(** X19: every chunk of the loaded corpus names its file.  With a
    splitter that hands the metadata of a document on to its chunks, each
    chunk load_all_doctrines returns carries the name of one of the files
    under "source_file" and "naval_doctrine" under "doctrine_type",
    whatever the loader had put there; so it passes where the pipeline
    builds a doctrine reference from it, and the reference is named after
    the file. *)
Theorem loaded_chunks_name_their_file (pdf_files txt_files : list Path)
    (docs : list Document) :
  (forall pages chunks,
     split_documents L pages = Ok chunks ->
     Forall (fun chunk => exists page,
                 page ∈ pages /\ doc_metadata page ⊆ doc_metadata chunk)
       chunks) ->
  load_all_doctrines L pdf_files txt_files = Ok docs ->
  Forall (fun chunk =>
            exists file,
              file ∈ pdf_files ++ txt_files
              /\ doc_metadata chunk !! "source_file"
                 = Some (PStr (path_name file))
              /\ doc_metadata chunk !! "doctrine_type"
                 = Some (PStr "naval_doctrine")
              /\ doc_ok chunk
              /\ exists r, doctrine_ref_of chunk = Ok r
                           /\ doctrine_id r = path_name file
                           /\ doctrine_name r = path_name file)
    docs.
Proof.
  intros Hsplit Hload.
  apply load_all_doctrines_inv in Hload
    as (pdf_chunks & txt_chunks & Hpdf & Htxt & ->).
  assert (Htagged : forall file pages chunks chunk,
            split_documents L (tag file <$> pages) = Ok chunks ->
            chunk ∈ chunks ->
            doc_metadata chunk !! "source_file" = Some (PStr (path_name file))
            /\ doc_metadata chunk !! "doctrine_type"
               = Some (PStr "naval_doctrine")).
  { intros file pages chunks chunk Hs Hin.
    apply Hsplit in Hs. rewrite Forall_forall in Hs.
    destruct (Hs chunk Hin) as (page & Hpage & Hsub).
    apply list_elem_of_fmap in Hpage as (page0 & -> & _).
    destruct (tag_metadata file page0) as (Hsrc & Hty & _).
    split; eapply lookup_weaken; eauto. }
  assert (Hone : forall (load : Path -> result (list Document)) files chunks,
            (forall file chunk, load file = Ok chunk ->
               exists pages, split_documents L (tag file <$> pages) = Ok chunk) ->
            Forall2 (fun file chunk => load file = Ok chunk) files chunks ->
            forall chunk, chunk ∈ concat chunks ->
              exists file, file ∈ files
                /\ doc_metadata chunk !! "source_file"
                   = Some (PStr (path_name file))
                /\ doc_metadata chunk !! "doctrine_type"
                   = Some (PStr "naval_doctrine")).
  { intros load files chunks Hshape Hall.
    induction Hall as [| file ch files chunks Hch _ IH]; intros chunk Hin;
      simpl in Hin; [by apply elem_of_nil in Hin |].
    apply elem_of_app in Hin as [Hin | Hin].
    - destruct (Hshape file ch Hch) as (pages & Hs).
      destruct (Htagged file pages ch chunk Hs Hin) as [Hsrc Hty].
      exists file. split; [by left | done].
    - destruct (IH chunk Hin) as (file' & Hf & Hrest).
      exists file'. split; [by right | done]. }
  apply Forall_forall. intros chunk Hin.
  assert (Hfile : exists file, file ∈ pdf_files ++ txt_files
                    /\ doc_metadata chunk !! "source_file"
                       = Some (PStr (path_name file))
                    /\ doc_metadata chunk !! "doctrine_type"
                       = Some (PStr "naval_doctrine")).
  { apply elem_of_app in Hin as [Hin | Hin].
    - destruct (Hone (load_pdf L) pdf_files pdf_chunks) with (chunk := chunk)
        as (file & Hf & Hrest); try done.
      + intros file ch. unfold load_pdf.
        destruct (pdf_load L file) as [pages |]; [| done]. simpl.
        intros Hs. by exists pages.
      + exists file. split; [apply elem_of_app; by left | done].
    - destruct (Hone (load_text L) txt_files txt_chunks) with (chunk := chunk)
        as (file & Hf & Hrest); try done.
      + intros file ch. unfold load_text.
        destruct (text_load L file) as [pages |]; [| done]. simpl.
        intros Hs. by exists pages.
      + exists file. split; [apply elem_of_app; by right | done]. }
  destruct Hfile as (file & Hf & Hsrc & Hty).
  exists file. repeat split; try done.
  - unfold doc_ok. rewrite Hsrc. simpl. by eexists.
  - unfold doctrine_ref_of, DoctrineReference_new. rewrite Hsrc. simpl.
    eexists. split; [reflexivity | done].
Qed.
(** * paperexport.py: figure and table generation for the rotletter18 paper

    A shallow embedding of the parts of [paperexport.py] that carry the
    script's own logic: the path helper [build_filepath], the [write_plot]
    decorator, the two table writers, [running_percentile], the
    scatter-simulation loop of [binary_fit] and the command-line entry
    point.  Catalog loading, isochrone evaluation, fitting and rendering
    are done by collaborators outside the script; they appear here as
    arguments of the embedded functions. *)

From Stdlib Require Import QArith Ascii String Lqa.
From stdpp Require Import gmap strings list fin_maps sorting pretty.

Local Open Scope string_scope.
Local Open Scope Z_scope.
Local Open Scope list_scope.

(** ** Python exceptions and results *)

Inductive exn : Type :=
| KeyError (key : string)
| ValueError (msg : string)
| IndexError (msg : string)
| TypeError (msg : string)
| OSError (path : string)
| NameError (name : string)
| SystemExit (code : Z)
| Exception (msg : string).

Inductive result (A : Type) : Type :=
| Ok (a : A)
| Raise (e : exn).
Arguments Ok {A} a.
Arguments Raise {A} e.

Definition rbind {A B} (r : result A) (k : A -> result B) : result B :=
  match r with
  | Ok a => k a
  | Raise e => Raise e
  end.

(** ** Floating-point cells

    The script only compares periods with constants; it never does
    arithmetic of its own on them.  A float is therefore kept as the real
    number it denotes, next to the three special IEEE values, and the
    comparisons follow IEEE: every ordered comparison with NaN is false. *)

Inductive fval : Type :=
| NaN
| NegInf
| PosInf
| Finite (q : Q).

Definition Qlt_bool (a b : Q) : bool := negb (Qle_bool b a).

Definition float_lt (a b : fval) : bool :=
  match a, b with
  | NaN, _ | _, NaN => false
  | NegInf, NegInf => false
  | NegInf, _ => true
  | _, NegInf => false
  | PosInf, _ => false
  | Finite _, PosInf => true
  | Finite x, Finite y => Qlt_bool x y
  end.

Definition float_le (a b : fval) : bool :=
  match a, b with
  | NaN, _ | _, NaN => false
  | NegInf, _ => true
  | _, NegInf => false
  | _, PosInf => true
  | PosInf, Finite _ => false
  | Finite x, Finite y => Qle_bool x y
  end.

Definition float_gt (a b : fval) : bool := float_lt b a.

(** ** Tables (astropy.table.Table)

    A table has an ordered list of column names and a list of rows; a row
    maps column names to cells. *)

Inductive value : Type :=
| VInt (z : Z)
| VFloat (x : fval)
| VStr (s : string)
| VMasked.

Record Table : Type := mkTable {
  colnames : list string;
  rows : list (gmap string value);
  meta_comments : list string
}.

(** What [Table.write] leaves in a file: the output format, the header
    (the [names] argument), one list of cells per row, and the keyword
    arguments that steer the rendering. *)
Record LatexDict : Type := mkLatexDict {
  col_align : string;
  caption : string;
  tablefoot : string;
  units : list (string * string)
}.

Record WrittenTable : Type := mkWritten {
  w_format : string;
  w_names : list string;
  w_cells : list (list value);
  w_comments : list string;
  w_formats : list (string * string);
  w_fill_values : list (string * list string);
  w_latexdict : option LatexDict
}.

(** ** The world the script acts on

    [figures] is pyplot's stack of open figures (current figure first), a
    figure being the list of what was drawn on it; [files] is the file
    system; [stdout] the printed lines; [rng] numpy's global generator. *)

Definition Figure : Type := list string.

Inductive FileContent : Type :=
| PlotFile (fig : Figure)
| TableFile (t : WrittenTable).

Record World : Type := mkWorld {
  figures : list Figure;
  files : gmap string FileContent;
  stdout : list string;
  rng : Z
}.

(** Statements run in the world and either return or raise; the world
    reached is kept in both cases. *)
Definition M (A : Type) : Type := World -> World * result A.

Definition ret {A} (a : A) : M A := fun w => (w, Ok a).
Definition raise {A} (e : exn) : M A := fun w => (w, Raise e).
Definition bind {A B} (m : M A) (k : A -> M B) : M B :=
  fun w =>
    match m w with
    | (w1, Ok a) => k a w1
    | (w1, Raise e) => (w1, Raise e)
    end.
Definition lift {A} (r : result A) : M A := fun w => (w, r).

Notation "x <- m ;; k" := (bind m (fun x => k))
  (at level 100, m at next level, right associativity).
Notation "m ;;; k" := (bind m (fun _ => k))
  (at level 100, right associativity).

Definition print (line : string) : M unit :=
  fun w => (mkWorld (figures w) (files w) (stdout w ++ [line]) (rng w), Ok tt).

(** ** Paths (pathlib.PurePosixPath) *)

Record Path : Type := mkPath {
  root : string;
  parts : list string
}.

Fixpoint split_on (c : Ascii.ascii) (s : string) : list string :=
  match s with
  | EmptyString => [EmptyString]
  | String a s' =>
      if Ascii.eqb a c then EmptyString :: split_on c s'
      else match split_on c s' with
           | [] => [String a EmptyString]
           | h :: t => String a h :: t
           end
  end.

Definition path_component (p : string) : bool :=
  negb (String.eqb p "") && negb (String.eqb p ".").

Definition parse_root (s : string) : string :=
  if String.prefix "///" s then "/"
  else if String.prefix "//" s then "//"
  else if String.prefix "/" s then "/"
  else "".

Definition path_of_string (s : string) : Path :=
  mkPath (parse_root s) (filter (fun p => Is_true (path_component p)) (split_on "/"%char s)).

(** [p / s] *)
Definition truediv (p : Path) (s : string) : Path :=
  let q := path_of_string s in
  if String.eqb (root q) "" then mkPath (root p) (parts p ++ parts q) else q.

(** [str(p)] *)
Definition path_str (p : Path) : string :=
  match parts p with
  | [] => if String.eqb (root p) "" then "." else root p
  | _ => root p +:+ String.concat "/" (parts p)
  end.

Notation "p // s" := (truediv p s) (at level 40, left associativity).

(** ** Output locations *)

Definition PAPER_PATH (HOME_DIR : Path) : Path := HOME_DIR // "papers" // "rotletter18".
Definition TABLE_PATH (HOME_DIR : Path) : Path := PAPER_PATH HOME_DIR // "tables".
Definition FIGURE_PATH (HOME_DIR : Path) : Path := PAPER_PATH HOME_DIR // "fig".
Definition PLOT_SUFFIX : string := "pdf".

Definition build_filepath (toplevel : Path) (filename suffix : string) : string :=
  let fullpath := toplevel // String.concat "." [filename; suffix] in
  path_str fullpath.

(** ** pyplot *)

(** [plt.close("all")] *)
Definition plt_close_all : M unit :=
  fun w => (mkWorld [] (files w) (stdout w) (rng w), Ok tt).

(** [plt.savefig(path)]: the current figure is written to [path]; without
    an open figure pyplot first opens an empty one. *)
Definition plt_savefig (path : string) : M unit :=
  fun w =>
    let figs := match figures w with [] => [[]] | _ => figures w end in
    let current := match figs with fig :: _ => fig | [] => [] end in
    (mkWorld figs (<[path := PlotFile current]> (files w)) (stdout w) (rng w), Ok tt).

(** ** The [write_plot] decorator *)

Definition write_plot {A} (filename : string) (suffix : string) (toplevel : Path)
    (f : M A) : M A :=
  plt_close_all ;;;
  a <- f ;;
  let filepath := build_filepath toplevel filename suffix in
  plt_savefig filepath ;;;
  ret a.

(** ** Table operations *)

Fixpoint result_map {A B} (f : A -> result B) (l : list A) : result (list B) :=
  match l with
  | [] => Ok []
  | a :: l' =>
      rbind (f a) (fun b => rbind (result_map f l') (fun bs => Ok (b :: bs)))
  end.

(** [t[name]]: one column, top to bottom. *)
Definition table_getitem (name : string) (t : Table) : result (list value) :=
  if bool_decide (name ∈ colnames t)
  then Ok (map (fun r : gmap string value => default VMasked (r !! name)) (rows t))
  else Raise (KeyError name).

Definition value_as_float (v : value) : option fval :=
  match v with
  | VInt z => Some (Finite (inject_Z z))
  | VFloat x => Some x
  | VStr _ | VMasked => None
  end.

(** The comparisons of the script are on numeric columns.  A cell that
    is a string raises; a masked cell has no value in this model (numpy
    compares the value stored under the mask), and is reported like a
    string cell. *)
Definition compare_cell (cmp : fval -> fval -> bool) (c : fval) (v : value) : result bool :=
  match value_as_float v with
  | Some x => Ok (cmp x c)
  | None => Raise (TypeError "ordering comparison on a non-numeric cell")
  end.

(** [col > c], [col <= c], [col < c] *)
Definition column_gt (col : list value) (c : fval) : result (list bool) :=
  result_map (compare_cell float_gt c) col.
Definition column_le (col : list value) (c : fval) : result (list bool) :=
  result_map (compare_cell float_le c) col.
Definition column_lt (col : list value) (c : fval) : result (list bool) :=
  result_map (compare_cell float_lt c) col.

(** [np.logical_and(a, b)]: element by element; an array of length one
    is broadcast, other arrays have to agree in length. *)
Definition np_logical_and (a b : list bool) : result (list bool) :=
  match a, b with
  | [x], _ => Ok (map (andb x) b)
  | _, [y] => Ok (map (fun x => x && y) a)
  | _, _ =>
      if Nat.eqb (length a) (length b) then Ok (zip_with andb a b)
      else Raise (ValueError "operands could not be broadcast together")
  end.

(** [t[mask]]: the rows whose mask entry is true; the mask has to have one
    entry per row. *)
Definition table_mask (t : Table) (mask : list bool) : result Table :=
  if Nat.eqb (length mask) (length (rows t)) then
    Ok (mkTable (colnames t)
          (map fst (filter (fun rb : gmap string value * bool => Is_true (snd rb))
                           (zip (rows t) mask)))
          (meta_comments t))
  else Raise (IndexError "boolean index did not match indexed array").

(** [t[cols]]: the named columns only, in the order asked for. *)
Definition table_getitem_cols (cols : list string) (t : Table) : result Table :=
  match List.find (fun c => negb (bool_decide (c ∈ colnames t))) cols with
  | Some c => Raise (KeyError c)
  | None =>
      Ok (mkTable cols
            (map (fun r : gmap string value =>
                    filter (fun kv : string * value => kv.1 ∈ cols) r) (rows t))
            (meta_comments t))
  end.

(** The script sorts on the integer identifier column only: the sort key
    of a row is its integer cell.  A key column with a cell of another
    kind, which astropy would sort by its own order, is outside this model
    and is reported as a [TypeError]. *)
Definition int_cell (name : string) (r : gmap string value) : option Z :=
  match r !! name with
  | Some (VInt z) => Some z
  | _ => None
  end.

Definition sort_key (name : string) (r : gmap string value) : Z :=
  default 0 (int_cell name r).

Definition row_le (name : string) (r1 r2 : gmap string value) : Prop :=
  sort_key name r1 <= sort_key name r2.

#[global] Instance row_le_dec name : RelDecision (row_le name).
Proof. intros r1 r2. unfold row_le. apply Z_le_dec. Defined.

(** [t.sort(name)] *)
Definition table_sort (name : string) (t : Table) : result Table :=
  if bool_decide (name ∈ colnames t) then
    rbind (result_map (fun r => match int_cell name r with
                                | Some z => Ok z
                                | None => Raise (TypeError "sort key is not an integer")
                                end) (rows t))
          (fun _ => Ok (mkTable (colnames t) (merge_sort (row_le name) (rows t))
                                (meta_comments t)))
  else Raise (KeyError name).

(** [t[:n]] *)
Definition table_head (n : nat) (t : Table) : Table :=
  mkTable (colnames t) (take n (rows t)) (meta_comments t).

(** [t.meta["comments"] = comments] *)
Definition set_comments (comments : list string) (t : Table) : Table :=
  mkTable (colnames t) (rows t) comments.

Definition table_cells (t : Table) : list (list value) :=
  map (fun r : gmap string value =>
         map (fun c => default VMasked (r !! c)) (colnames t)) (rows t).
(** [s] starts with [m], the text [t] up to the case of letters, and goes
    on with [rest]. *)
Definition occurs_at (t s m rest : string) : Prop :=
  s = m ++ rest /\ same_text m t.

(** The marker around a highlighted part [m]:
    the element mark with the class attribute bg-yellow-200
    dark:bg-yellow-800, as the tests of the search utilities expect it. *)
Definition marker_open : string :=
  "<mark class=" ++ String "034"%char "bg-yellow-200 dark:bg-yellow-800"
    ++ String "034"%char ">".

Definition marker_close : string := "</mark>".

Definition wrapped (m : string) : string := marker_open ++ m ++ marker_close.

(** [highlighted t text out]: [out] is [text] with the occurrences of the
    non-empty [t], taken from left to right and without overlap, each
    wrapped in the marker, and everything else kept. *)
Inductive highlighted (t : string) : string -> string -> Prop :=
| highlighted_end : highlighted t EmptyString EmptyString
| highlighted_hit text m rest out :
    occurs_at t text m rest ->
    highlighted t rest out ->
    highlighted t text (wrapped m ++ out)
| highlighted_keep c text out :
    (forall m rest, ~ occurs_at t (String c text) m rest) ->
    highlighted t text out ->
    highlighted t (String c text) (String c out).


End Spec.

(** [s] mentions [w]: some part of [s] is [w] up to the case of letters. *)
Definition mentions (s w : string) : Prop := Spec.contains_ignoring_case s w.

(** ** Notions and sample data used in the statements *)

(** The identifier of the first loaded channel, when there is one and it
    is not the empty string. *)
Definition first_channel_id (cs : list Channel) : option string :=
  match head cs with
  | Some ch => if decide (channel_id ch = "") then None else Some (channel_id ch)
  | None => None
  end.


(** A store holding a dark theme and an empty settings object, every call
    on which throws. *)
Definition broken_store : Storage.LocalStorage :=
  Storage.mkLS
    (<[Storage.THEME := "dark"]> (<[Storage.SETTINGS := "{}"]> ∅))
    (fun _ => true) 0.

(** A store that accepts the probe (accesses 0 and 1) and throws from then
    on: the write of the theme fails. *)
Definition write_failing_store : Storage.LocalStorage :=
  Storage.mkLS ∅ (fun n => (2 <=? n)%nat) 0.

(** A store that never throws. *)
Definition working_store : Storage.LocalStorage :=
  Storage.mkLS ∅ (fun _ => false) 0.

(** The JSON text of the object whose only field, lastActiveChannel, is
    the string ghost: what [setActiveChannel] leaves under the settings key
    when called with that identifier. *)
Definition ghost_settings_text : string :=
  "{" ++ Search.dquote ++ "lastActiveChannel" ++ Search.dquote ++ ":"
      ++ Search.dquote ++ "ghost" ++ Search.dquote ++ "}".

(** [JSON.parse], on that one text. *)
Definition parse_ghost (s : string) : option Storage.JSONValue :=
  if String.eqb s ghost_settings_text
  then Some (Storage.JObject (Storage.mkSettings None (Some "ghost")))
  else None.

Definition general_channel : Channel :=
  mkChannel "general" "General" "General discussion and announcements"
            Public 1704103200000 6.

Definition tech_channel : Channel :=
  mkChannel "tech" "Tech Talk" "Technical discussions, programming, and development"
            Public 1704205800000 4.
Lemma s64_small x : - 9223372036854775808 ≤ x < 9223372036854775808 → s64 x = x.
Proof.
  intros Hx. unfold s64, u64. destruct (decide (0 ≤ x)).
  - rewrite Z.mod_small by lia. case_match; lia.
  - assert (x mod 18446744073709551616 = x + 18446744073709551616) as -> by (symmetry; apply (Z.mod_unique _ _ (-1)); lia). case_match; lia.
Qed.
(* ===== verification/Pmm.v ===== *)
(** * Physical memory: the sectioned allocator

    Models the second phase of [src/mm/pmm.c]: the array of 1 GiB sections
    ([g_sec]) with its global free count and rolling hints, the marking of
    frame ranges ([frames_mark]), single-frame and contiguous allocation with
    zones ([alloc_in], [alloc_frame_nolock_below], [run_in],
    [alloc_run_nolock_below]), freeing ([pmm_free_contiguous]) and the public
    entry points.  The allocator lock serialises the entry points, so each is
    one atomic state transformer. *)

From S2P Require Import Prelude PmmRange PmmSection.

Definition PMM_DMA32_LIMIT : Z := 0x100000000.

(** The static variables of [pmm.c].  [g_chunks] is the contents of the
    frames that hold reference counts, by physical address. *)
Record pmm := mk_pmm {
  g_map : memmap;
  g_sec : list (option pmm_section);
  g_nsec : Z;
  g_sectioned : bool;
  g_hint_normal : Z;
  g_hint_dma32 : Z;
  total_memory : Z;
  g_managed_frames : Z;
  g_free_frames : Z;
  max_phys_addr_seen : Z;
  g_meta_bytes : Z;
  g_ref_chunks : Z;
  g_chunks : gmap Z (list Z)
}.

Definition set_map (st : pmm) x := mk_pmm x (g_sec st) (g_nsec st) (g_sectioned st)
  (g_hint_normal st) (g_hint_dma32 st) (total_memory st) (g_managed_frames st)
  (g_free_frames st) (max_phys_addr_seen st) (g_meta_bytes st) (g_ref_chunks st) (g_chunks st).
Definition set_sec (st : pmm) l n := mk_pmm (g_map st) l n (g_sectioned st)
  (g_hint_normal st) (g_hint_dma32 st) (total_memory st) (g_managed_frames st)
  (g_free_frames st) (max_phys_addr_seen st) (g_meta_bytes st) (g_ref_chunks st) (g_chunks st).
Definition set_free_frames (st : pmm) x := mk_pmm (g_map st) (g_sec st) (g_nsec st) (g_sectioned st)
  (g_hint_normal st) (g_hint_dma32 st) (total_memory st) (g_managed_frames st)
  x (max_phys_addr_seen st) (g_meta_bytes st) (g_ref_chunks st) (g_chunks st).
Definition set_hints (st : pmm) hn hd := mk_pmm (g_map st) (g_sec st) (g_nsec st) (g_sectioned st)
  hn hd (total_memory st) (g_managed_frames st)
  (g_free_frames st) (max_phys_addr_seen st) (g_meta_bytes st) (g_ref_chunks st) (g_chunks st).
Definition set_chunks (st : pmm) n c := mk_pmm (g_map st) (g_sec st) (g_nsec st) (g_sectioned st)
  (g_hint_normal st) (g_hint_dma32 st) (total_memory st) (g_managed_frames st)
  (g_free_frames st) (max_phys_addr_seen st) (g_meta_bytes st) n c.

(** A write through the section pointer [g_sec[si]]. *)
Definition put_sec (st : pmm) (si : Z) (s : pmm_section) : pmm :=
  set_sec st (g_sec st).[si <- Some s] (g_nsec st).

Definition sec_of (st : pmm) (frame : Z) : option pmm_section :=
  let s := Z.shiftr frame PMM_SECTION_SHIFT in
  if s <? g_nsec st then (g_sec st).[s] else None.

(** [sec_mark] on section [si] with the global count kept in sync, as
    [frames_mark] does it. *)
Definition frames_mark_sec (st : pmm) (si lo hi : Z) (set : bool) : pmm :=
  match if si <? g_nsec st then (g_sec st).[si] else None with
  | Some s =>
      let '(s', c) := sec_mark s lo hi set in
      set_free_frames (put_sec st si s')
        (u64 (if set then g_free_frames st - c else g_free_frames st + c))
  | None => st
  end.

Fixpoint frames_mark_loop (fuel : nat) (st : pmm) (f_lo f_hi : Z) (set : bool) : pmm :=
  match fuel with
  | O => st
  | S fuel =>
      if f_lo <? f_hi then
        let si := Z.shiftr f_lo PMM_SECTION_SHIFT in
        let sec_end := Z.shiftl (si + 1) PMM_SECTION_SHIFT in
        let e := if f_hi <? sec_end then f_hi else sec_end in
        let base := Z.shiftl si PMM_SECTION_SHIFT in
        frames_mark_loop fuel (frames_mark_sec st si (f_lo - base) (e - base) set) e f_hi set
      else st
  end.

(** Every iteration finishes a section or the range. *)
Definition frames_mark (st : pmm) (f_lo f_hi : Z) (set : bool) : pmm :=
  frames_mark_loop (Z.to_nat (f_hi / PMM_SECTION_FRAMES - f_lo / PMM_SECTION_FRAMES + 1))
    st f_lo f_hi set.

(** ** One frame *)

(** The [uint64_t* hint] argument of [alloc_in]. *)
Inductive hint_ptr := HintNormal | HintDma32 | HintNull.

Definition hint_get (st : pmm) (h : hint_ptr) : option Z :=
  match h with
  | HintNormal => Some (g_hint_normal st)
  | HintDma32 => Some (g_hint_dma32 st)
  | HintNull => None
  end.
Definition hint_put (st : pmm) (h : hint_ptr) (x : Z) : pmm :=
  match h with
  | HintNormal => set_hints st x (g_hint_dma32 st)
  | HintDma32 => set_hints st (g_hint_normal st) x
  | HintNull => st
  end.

____________________

Instructions to follow: Where a line of the records holds the word "element", copy that line.

Exercise result:
(** [np.logical_and(a, b)]: element by element; an array of length one
    the element mark with the class attribute bg-yellow-200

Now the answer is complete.